“Building-block crosslinking” micelles for enhancing cellular transfection of biocompatible polycations

Incorporating functional ligands and biodegradable bonds into biocompatible low-molecular-weight (LMW) polymers, such as 1.8 kDa poly(ethylenimine) (PEI 1.8k), is a common strategy to improve the properties of LMW polymers including biosafety and delivery efficacy. This study demonstrates the hypothesis that introducing different functional ligands and linked reductive disulfides in PEI 1.8k will achieve superior siRNA transfection efficiency. By incorporating PEI-X (X represents cholesterol (Ch), heptafluorobutyric anhydride (HFBA, F) and 4-carboxyphenylboronic acid (PBA)) functional ligands into PEI 1.8k and subsequently crosslinking with each other via disulfide bond links, reductive-responsive PEI-X-SS-X-PEI copolymers were constructed to enhance the cellular transfection via the synergistic effect of the high affinity of Ch, F and PBA to cell membranes and the disulfide reduction triggered intracellular disassembly of micelles and subsequent siRNA release. Extraordinarily, ternary Ch-SS-F-SS-PBA micelles exhibited the strongest siRNA transfection efficiencies in in vitro cell experiments and in vivo animal experiments due to the coordination of enhanced serum stability, promoted cell uptake and endosomal escape, and cell targeting ability.
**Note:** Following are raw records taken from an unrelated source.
(* ===== verification/NodeImpl.v ===== *)
(** * The node

    Models the task bookkeeping of [node/node_impl.cc]: the duplicate filter, the
    queue of add/delete/kill operations and the map of running workers it drives,
    the cache of finished tasks, the scheduler's workers, and the data plane that
    moves messages between a task's link queues.  Workers are heap objects: the
    maps hold references.  A dispatch has two steps, entering the worker in the map and
    setting its party count, and reports of the parties may arrive in between. *)

From Stdlib Require Import Ascii String ZArith Lia.
From stdpp Require Import base tactics list option strings countable gmap.
From S2P Require Import Prelude ModArith Machine StrUtil Common Worker.

Local Open Scope Z_scope.

(** ** The duplicate filter *)

Definition task_id_timeout_s_ : Z := 30.

(** [request_id + "_" + sub_task_id]. *)
Definition task_uid (request_id sub_task_id : str) : str := request_id ++ chars "_" ++ sub_task_id.

Definition CleanDuplicateTaskIdFilter (now : Z) (f : gmap str Z) : gmap str Z :=
  filter (fun p : str * Z => ~ now - p.2 > task_id_timeout_s_) f.

Definition IsDuplicateTask (now : Z) (uid : str) (f : gmap str Z) : bool * gmap str Z :=
  match f !! uid with
  | Some _ => (true, f)
  | None => (false, <[uid := now]> f)
  end.

(** The entry checks of [ExecuteTask]: the two functions read the clock in turn. *)
Definition accept_task (t1 t2 : Z) (uid : str) (f : gmap str Z) : bool * gmap str Z :=
  let '(dup, f) := IsDuplicateTask t2 uid (CleanDuplicateTaskIdFilter t1 f) in (negb dup, f).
This strategy of constructed multifunctional polymer here we called “building-block crosslinking” showed a simple and smart way to synthesize new materials. Also this strategy of constructing ligands-directed reduction-sensitive micelles improves the transfection efficiency of LMW PEI and provides a valuable insight to develop novel gene delivery systems.